Il primo vagito di Rocco (così si chiamerà per onorare la memoria di uno zio di Maria morto in guerra) è confrontato con la voce robusta e irosa di Angelomaria, il carbonaio padre, quand'ha la nuvola.
La nostra Caporale si allontana dal pagliericcio e si porta dall'altra parte della focagna per il bagno che è fatto in quattro e quattr'otto. Lo asciugano e quindi sistemano Rocco in un grosso panno caldo e poi lo avvolgono in una lunga, spessa, larga fascia variopinta. Ma non è finita l'opera pietosa della nostra Caporale: è il momento degli scongiuri col dito. Per questa cerimonia è chiamata anche Filomena. È sempre Carmela che tiene tra le braccia la creatura. La Coronaria ha già preparato un piatto contenente dell'acqua. Questo piatto è attraversato per due versi da due fili di cotone nero.
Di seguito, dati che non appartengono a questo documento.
Lemma numbers_total policy ret cap members :
  policy_valid policy -> members_valid members ->
  (forall m c, cap m = Some c -> (0 < dval c)%Q) ->
  (exists n, numbers policy ret cap members = Ok n) /\ ~ weights_refuse policy ret cap members \/
  numbers policy ret cap members = Raise ArithmeticError /\ weights_refuse policy ret cap members.
Proof.
  intros Hpol Hmem Hpos. unfold weights_refuse, weighed_inputs, numbers.
  pose proof (members_valid_core _ Hmem) as Hcore. fold (nm_core members) in Hcore.
  destruct (observed_weight_ratio_unit cap (nm_core members) (nm_returns ret members))
    as (w&Hw&Hunit); [apply Hcore|intros; apply Qlt_le_weak; by eapply Hpos|].
  unfold nm_missing, nm_caps, nm_observed, nm_caps in *. rewrite Hw. cbn [mbind res_bind].
  set (caps := dict_of tm_stock_id cap (nm_core members)) in *.
  set (obs := observed_core _ _ _) in *.
  assert (length obs <= length (nm_core members))%nat as Hlc.
  { pose proof (sublist_length _ _ (observed_core_sublist (nm_core members)
      (nm_returns ret members) caps)) as Hl. by rewrite length_fmap in Hl. }
  assert (length (nm_returns ret members) <= length members)%nat as Hlr by apply dict_of_length.
  destruct (CoveragePart_from_counts_ok (Z.of_nat (length obs))
              (Z.of_nat (length (nm_core members))) w ltac:(lia) Hunit) as (r1&_&Hc1).
  destruct (CoveragePart_from_counts_ok (Z.of_nat (length (nm_returns ret members)))
              (Z.of_nat (length members)) None ltac:(lia) ltac:(done)) as (r2&_&Hc2).
  unfold coverage_of. rewrite Hc1. cbn [mbind res_bind]. cbn [fmap option_fmap option_map] in Hc2.
  rewrite Hc2. cbn [mbind res_bind].
  destruct (observed_core_facts cap _ (nm_returns ret members) Hcore Hpos) as [Hnd Hall].
  destruct (weighted_return_total policy
    (tm_stock_id <$> List.filter (fun m => negb (is_some (cap m))) (nm_core members))
    obs caps (nm_returns ret members) Hpol Hnd Hall) as [[(ws&r&->&_) Href]|[-> Href]]; [|by right].
  cbn [mbind res_bind]. destruct (median_total (dvalues (nm_returns ret members))) as (m&->&_).
  cbn [mbind res_bind]. destruct (advancing_total (nm_returns ret members)) as (a&v&x&->&_).
  left. split; [by eexists|exact Href].
Qed.

(** ** Point in time *)

Definition ref_visible (market_date : date) (as_of : datetime) (r : StockReference) : bool :=
  (sr_effective_for r =? market_date) && dt_le (sr_known_at r) as_of.
Definition obs_visible (market_date : date) (as_of : datetime) (o : StockMarketObservation)
    : bool := (mo_market_date o =? market_date) && dt_le (mo_observed_at o) as_of.

Lemma dt_lt_le a b : dt_lt a b = negb (dt_le b a).
Proof. apply pylt_pyle. Qed.

Section visible.
Context (market_date : date) (as_of : datetime).

Let vr := ref_visible market_date as_of.
Let vo := obs_visible market_date as_of.

Lemma adjusted_return_reference_visible r :
  vr r = false -> adjusted_return_reference r market_date as_of = None.
Proof.
  unfold vr, ref_visible, adjusted_return_reference. rewrite dt_lt_le.
  intros [->| ->]%andb_false_iff; [done|]. by rewrite orb_true_r.
Qed.

Lemma capitalization_of_visible refs m :
  NoDup (sr_stock_id <$> refs) ->
  capitalization_of market_date as_of (ref_dict (List.filter vr refs)) m =
  capitalization_of market_date as_of (ref_dict refs) m.
Proof.
  intros Hnd. unfold capitalization_of, ref_dict. rewrite dget_visible by done.
  destruct (dget _ _) as [r|]; [|done]. destruct (vr r) eqn:E; [done|]. cbn.
  unfold free_float_market_cap. by rewrite adjusted_return_reference_visible.
Qed.

Lemma return_of_visible refs obs m :
  NoDup (sr_stock_id <$> refs) -> NoDup (mo_stock_id <$> obs) ->
  return_of market_date as_of (ref_dict (List.filter vr refs)) (obs_dict (List.filter vo obs)) m =
  return_of market_date as_of (ref_dict refs) (obs_dict obs) m.
Proof.
  intros Hr Ho. unfold return_of, ref_dict, obs_dict. rewrite !dget_visible by done.
  unfold stock_return_outcome. destruct (dget _ (dict_of sr_stock_id Some refs)) as [r|]; [|done].
  destruct (vr r) eqn:Er.
  - destruct (dget _ (dict_of mo_stock_id Some obs)) as [o|]; [|done].
    destruct (vo o) eqn:Eo; [done|].
    unfold vo, obs_visible in Eo. rewrite (dt_lt_le as_of (mo_observed_at o)).
    assert (negb (mo_market_date o =? market_date) || negb (dt_le (mo_observed_at o) as_of) = true)
      as -> by (by rewrite <-negb_andb, Eo).
    by repeat case_match.
  - unfold vr, ref_visible in Er. rewrite (dt_lt_le as_of (sr_known_at r)).
    assert (negb (sr_effective_for r =? market_date) || negb (dt_le (sr_known_at r) as_of) = true)
      as -> by (by rewrite <-negb_andb, Er).
    by repeat case_match.
Qed.
End visible.

Lemma return_of_ext market_date as_of r r' o o' m :
  dget (tm_stock_id m) r = dget (tm_stock_id m) r' ->
  dget (tm_stock_id m) o = dget (tm_stock_id m) o' ->
  return_of market_date as_of r o m = return_of market_date as_of r' o' m.
Proof. intros E1 E2. unfold return_of. by rewrite E1, E2. Qed.

Lemma numbers_ext policy ret ret' cap cap' members :
  (forall m, ret m = ret' m) -> (forall m, cap m = cap' m) ->
  numbers policy ret cap members = numbers policy ret' cap' members.
Proof.
  intros Hr Hc. unfold numbers, nm_observed, nm_caps, nm_returns, nm_missing.
  rewrite (dict_of_ext _ _ _ members Hr), (dict_of_ext _ _ _ (nm_core members) Hc).
  by rewrite (filterb_ext _ (fun m => negb (is_some (cap' m)))) by (intros; by rewrite Hc).
Qed.

Lemma sorted_members_perm members members' :
  NoDup (tm_stock_id <$> members) -> members ≡ₚ members' ->
  sorted_by tm_stock_id members = sorted_by tm_stock_id members'.
Proof.
  intros Hnd Hp. apply sorted_by_perm_eq; [|done]. intros x y Hx Hy E%pycmp_eq.
  apply list_elem_of_lookup_1 in Hx as [i Hi]. apply list_elem_of_lookup_1 in Hy as [j Hj].
  assert (i = j) as <-; [|congruence].
  eapply (NoDup_lookup (tm_stock_id <$> members)); [done| |]; rewrite list_lookup_fmap;
    [by rewrite Hi|by rewrite Hj, E].
Qed.

(** ** Theorems *)

(** The weights refuse the theme of this call. *)
Definition call_refused (market_date : date) (as_of : datetime) (membership : ThemeMembershipSnapshot)
    (references : list StockReference) (observations : list StockMarketObservation) (policy : ThemeCalculationPolicy) : Prop :=
  weights_refuse policy (return_of market_date as_of (ref_dict references) (obs_dict observations))
    (capitalization_of market_date as_of (ref_dict references)) (sorted_by tm_stock_id (ms_members membership)).

(** The observed core stocks of this call, with their capitalizations. *)
Definition call_inputs (market_date : date) (as_of : datetime) (membership : ThemeMembershipSnapshot)
    (references : list StockReference) (observations : list StockMarketObservation) : list CapitalizationInput :=
  weighed_inputs (return_of market_date as_of (ref_dict references) (obs_dict observations))
    (capitalization_of market_date as_of (ref_dict references)) (sorted_by tm_stock_id (ms_members membership)).

Lemma capitalization_pos market_date as_of references m c :
  capitalization_of market_date as_of references m = Some c -> (0 < dval c)%Q.
Proof.
  unfold capitalization_of. destruct (dget _ _) as [ref|]; [|done]. by apply free_float_market_cap_pos.
Qed.

Lemma call_members market_date as_of membership references observations :
  call_valid market_date as_of membership references observations ->
  Forall (fun m => is_empty (tm_stock_id m) = false) (ms_members membership) ->
  members_valid (sorted_by tm_stock_id (ms_members membership)).
Proof. intros (_&_&_&Hnd&_) Hne. split; by rewrite sorted_by_perm. Qed.

(** An accepted call is answered, or the weights refuse it. *)
Lemma metrics_answer market_date as_of membership references observations policy :
  call_valid market_date as_of membership references observations ->
  Forall (fun m => is_empty (tm_stock_id m) = false) (ms_members membership) ->
  policy_valid policy ->
  let refusal := call_refused market_date as_of membership references observations policy in
  (exists m, calculate_theme_metrics market_date as_of membership references observations policy = Ok m) /\ ~ refusal \/
  calculate_theme_metrics market_date as_of membership references observations policy =
    Raise ArithmeticError /\ refusal.
Proof.
  intros Hcall Hne Hpol. cbv zeta.
  set (r := calculate_theme_metrics _ _ _ _ _ _).
  pose proof (calculate_theme_metrics_numbers _ _ _ _ _ policy Hcall) as E. fold r in E.
  pose proof (call_members _ _ _ _ _ Hcall Hne) as Hmem.
  destruct (numbers_total policy
    (return_of market_date as_of (ref_dict references) (obs_dict observations))
    (capitalization_of market_date as_of (ref_dict references)) _ Hpol Hmem) as [[[n Hn] Href]|[Hn Href]].
  - intros m c. apply capitalization_pos.
  - rewrite Hn in E. left. split; [destruct r; [by eexists|done]|exact Href].
  - rewrite Hn in E. right. split; [|exact Href]. destruct r; [done|]. cbn in E. congruence.
Qed.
È il piatto più importante, perciò poggia sul neonato. In un altro piatto che tiene in mano Filomena vi è dell'olio. Rosaria guarda compunta. Concetta la Caporale invita Filomena ad accostarsi di più col suo piatto d'olio. A questo piatto si avvicina con la bocca quasi a toccarlo e vi fa cadere fiumi di parole incomprensibili. Di tanto in tanto alza la testa e mai gli occhi di Concetta hanno tanto brillato. Quindi poggia il suo pollice nel piatto dell'olio. Si sposta poi sull'altro piatto col pollice alto e steso, mentre le altre dita della mano destra sono tenute chiuse a pugno. Il momento è emozionante perché alcune gocce di olio cadono nel piatto che contiene acqua e fili neri. Subentra un'attesa di pochi secondi, quindi Filomena, Carmela, la Coronaria e anche la nostra brava Caporale gridano di gioia: le gocce d'olio si sono aperte nel piatto dell'acqua e i fili neri si sono mossi: l'annunzio che ogni eventuale malocchio è stato scongiurato e che nella vita sarà fortunato. Concetta prende da Carmela la creatura e si avvicina a Maria che accoglie quel figlioletto tra le sue braccia e nel suo seno con un radioso sorriso.
Ma la nostra Maria ha bisogno di un paio d'ore di riposo perché forse stasera stessa dovrà levarsi da quel pagliericcio per accudire alle solite faccende della sua famiglia e del bosco. Perciò Concetta si avvicina ancora a Maria, riprende Rocco e dicendo, sorridendo: «Dio lo benedica», lo sistema nella piccola culla posta vicino al pagliericcio di Maria e che Maria stessa aveva preparato qualche giorno prima con i rami raccolti nel bosco.
Tutte se ne vanno e la Caporale per ultima. Maria intanto può godere di poche ore di riposo.
Angelomaria, come vede uscire le donne dalla sua capanna, gioioso vi entra per felicitarsi con sua moglie. Ma ne esce subito dopo perché sa che fuori ormai è atteso da tutti quanti nei pressi della catozza per la bevuta. E corre ridendo e saltando, e facendo bella mostra di due grossi fiaschi.
Alla catozza s'arresta. Gli fanno subito festosa corona tutti quanti, anche i ragazzi. E anche per i ragazzi c'è da bere. Pure Cicciotto e Francesco Passarella sono invitati a bere due grossi bicchieri di marsala, e ciò fanno volentieri alla salute del piccolo Rocco.
Il marsala finisce subito, ma si continua col vino fino a notte.
Durante Antonarelli
Fonte: D. Antonarelli, Quando nel bosco nasce il figlio dell'uomo, in «La Vita dell'ONMI», Roma, marzo 1956.